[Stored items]
Lemma HMAP_set_data_insert s o m chains hash key data ch :
  Rep s o m chains -> m_hash m = Some hash ->
  search m chains key hash = Ok HMAP_INVALID_POINTER ->
  chains !! Z.to_nat (wrap (hash key) mod m_buckets_len m) = Some ch ->
  exists s',
    HMAP_set_data (Some o) (Some key) (Some data) s = Ok (HMAP_STATUS_SUCCESS, s') /\
    Rep s' o (entry_added m key data)
      (<[Z.to_nat (wrap (hash key) mod m_buckets_len m)
         := inserted_node (brk s) hash key data ch :: relinked (brk s) ch]> chains) /\
    extends s s'.
Proof.
  intros HR Hh Hsearch Hi.
  set (i := Z.to_nat (wrap (hash key) mod m_buckets_len m)) in *.
  pose proof (search_ok_buckets _ _ _ _ _ Hsearch) as Hnz.
  pose proof (rep_map _ _ _ _ HR) as Hmap.
  pose proof (rep_buckets _ _ _ _ HR) as Hbuckets.
  pose proof (rep_live _ _ _ _ HR) as Hlive.
  pose proof (rep_len _ _ _ _ HR) as Hlen.
  pose proof (rep_sep _ _ _ _ HR) as Hnd.
  pose proof (Hlive _ (ex_intro _ _ Hmap)) as Ho_lt.
  pose proof (Hlive _ (ex_intro _ _ Hbuckets)) as Hb_lt.
  assert (Hob : o_data o <> m_buckets m).
  { apply NoDup_cons in Hnd as [Hnd _]. rewrite not_elem_of_cons in Hnd. tauto. }
  destruct (bucket_index_lt m chains (wrap (hash key)) Hlen Hnz) as [Hlt Hidx].
  fold i in Hlt, Hidx.
  destruct (create_entry_ok s (o_data o) m hash key data Hmap Hh
              (rep_malloc _ _ _ _ HR) Ho_lt)
    as (s1 & Hcreate & Hmap1 & Hent1 & Hdat1 & Hkey1 & Hframe1 & Hbrk1).
  assert (Hbuckets1 : heap s1 !! m_buckets m = Some (BBuckets (map chain_head chains))).
  { rewrite Hframe1; [exact Hbuckets | congruence | lia | lia | lia]. }
  unfold HMAP_set_data, HMAP_INVALID_POINTER.
  destruct (Z.eqb_spec (o_data o) 0) as [|_]; [lia|].
  rewrite (bind_ok _ _ _ _ _ (eq_trans (get_entry_by_key_spec _ _ _ _ _ key HR Hh)
                                  ltac:(rewrite Hsearch; reflexivity))).
  unfold HMAP_INVALID_POINTER. rewrite Z.eqb_refl.
  assert (Hbucket : forall s2,
    heap s2 !! o_data o = Some (BMap (entry_added m key data)) ->
    get_bucket_by_hash (o_data o) (wrap (hash key)) s2
    = Ok ((m_buckets m, Z.of_nat i), s2)).
  { intros s2 Hm2.
    rewrite (get_bucket_by_hash_ok _ _ (entry_added m key data) _ Hm2 Hnz).
    unfold entry_added. simpl_proj. rewrite Hidx. reflexivity. }
  step_by (exact Hcreate).
  step. unfold created_entry at 1. simpl_proj.
  step_by (apply Hbucket; exact Hmap1).
  step_by (eapply load_bucket_ok;
           [exact Hbuckets1 | rewrite list_lookup_fmap, Hi; reflexivity]).
  step.
  assert (Hfinish : forall s2,
    (heap s2 !! brk s
     = Some (BEntry (set_e_next (created_entry (brk s) hash key data) (chain_head ch)))) ->
    heap s2 !! (brk s + 1)
    = Some (BBytes (repeat x00 (Z.to_nat (blob_size data)))) ->
    exists s',
      bind (load_entry (brk s))
        (fun e =>
           bind (if negb (a_size (e_data e) =? blob_size data)
                 then
                   bind (load_map (o_data o))
                     (fun m0 =>
                        bind (store (o_data o)
                                (BMap (set_m_totals m0 (m_entry_count m0)
                                         (wrap (m_data_size m0
                                                + wrap (blob_size data - a_size (e_data e))))
                                         (m_key_size m0)
                                         (wrap (m_size m0
                                                + wrap (blob_size data - a_size (e_data e)))))))
                          (fun _ =>
                             bind (call_free (m_free m0) (a_ptr (e_data e)))
                               (fun _ =>
                                  bind (call_malloc (m_malloc m0) (blob_size data)
                                          (BBytes (repeat x00 (Z.to_nat (blob_size data)))))
                                    (fun p =>
                                       store (brk s)
                                         (BEntry (set_e_data e
                                                    {| a_ptr := p;
                                                       a_size := blob_size data |}))))))
                 else ret tt)
             (fun _ =>
                bind (load_entry (brk s))
                  (fun e0 =>
                     bind (load_bytes (a_ptr (e_data e0)))
                       (fun destination =>
                          bind (lift (copy_anon_data destination data (blob_size data)))
                            (fun copied =>
                               bind (store (a_ptr (e_data e0)) (BBytes (fst copied)))
                                 (fun _ =>
                                    bind (store (brk s)
                                            (BEntry (set_e_data e0
                                                       {| a_ptr := a_ptr (e_data e0);
                                                          a_size := snd copied |})))
                                      (fun _ => ret HMAP_STATUS_SUCCESS))))))) s2
      = Ok (HMAP_STATUS_SUCCESS, s') /\
      heap s' = <[brk s := BEntry (set_e_next (created_entry (brk s) hash key data)
                                     (chain_head ch))]>
                  (<[brk s + 1 := BBytes data]> (heap s2)) /\
      brk s' = brk s2).
  { intros s2 He2 Hd2. unfold created_entry in *. simpl_proj. step.
    rewrite Z.eqb_refl. cbn [negb]. step. step. step.
    step_by (apply lift_ok, copy_anon_data_exact; rewrite repeat_length;
             apply Nat2Z.id).
    step. step.
    eexists. split; [reflexivity|]. split; reflexivity. }
  destruct ch as [|h t].
  - cbn [chain_head] in *. unfold HMAP_INVALID_POINTER in *.
    change (negb (0 =? 0)) with false. cbn iota. step.
    step_by (eapply (store_bucket_ok _ _ _ i); [heap_lookup | rewrite length_map; exact Hlt]).
    step.
    match goal with |- exists s', bind _ _ ?s2 = _ /\ _ =>
      destruct (Hfinish s2) as (s' & Hrun & Hheap & Hbrk);
        [simpl_proj; heap_simpl; reflexivity
        |simpl_proj; heap_simpl; exact Hdat1|]
    end.
    exists s'. split; [exact Hrun|].
    cbn [heap brk] in Hheap, Hbrk.
    apply (rep_after_insert s s' o m chains i [] hash key data HR Hi);
      rewrite ?Hheap; cbn [inserted_node n_entry chain_head].
    + heap_simpl. exact Hmap1.
    + heap_simpl. reflexivity.
    + heap_simpl. reflexivity.
    + heap_simpl. reflexivity.
    + heap_simpl. exact Hkey1.
    + exact I.
    + intros q ? ? ? ? ? _. heap_simpl. apply Hframe1; assumption.
    + lia.
  - destruct (rep_bucket _ _ _ _ _ _ HR Hi) as (_ & Hchok & Hchnz & _).
    apply Forall_cons in Hchok as [(Hh0 & _) _].
    apply Forall_cons in Hchnz as [Hhnz _].
    pose proof (Hlive _ (ex_intro _ _ Hh0)) as Hh_lt.
    assert (Hho : n_addr h <> o_data o).
    { intros Heq. rewrite Heq, Hmap in Hh0. discriminate. }
    assert (Hhb : n_addr h <> m_buckets m).
    { intros Heq. rewrite Heq, Hbuckets in Hh0. discriminate. }
    assert (Hh1 : heap s1 !! n_addr h = Some (BEntry (n_entry h))).
    { rewrite Hframe1; [exact Hh0 | assumption | lia | lia | lia]. }
    cbn [chain_head] in *. unfold HMAP_INVALID_POINTER in *.
    destruct (Z.eqb_spec (n_addr h) 0) as [|_]; [contradiction|]. cbn [negb].
    step. step.
    step_by (eapply (store_bucket_ok _ _ _ i); [heap_lookup | rewrite length_map; exact Hlt]).
    step.
    match goal with |- exists s', bind _ _ ?s2 = _ /\ _ =>
      destruct (Hfinish s2) as (s' & Hrun & Hheap & Hbrk);
        [simpl_proj; heap_simpl; reflexivity
        |simpl_proj; heap_simpl; exact Hdat1|]
    end.
    exists s'. split; [exact Hrun|].
    cbn [heap brk] in Hheap, Hbrk.
    apply (rep_after_insert s s' o m chains i (h :: t) hash key data HR Hi);
      rewrite ?Hheap; cbn [inserted_node n_entry chain_head].
    + heap_simpl. exact Hmap1.
    + heap_simpl. reflexivity.
    + heap_simpl. reflexivity.
    + heap_simpl. reflexivity.
    + heap_simpl. exact Hkey1.
    + heap_simpl. reflexivity.
    + intros q ? ? ? ? ? Hq. assert (q <> n_addr h) by (apply Hq; discriminate).
      heap_simpl. apply Hframe1; assumption.
    + lia.
Qed.

End Insert.

(** ** [HMAP_remove_entry] *)

Section Remove.
Context `{Layout}.

Lemma destroy_entry_ok s map m entry e :
  heap s !! map = Some (BMap m) -> heap s !! entry = Some (BEntry e) ->
  is_Some (heap s !! a_ptr (e_data e)) -> is_Some (heap s !! a_ptr (e_key e)) ->
  is_Some (m_free m) ->
  map <> entry -> map <> a_ptr (e_data e) -> map <> a_ptr (e_key e) ->
  entry <> a_ptr (e_data e) -> entry <> a_ptr (e_key e) ->
  a_ptr (e_data e) <> a_ptr (e_key e) ->
  entry <> 0 -> a_ptr (e_data e) <> 0 -> a_ptr (e_key e) <> 0 ->
  destroy_entry map entry s
  = Ok (tt, {| heap := delete entry
                         (delete (a_ptr (e_key e))
                            (delete (a_ptr (e_data e))
                               (<[map := BMap (entry_removed m e)]> (heap s))));
               brk := brk s |}).
Proof.
  intros Hmap Hent Hd Hk Hf ? ? ? ? ? ? ? ? ?. unfold destroy_entry.
  step. step. step. step. step.
  erewrite call_free_ok; [reflexivity | exact Hf | assumption | is_some].
Qed.

(** *** Links around a removed node *)

Lemma next_linked_relinked b p ch : next_linked p ch -> next_linked p (relinked b ch).
Proof. destruct ch; cbn; auto. Qed.

Lemma next_linked_unlink p pre a n post :
  next_linked p (pre ++ a :: n :: post) ->
  next_linked p (pre ++ with_next a (e_next (n_entry n)) :: relinked (n_addr a) post).
Proof.
  revert p. induction pre as [|x pre IH]; intros p Hl; cbn in *.
  - destruct Hl as (Hp & _ & Hl). split; [exact Hp|].
    apply next_linked_relinked. exact Hl.
  - destruct Hl as [Hp Hl]. split; [exact Hp | apply IH; exact Hl].
Qed.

◆ **What is needed**
Stopping at the line containing "pose proof (rep_buckets", please repeat exactly every line from the very start of the entries, that line included, and nothing more.

◆ **Answer**
Lemma HMAP_set_data_insert s o m chains hash key data ch :
  Rep s o m chains -> m_hash m = Some hash ->
  search m chains key hash = Ok HMAP_INVALID_POINTER ->
  chains !! Z.to_nat (wrap (hash key) mod m_buckets_len m) = Some ch ->
  exists s',
    HMAP_set_data (Some o) (Some key) (Some data) s = Ok (HMAP_STATUS_SUCCESS, s') /\
    Rep s' o (entry_added m key data)
      (<[Z.to_nat (wrap (hash key) mod m_buckets_len m)
         := inserted_node (brk s) hash key data ch :: relinked (brk s) ch]> chains) /\
    extends s s'.
Proof.
  intros HR Hh Hsearch Hi.
  set (i := Z.to_nat (wrap (hash key) mod m_buckets_len m)) in *.
  pose proof (search_ok_buckets _ _ _ _ _ Hsearch) as Hnz.
  pose proof (rep_map _ _ _ _ HR) as Hmap.
  pose proof (rep_buckets _ _ _ _ HR) as Hbuckets.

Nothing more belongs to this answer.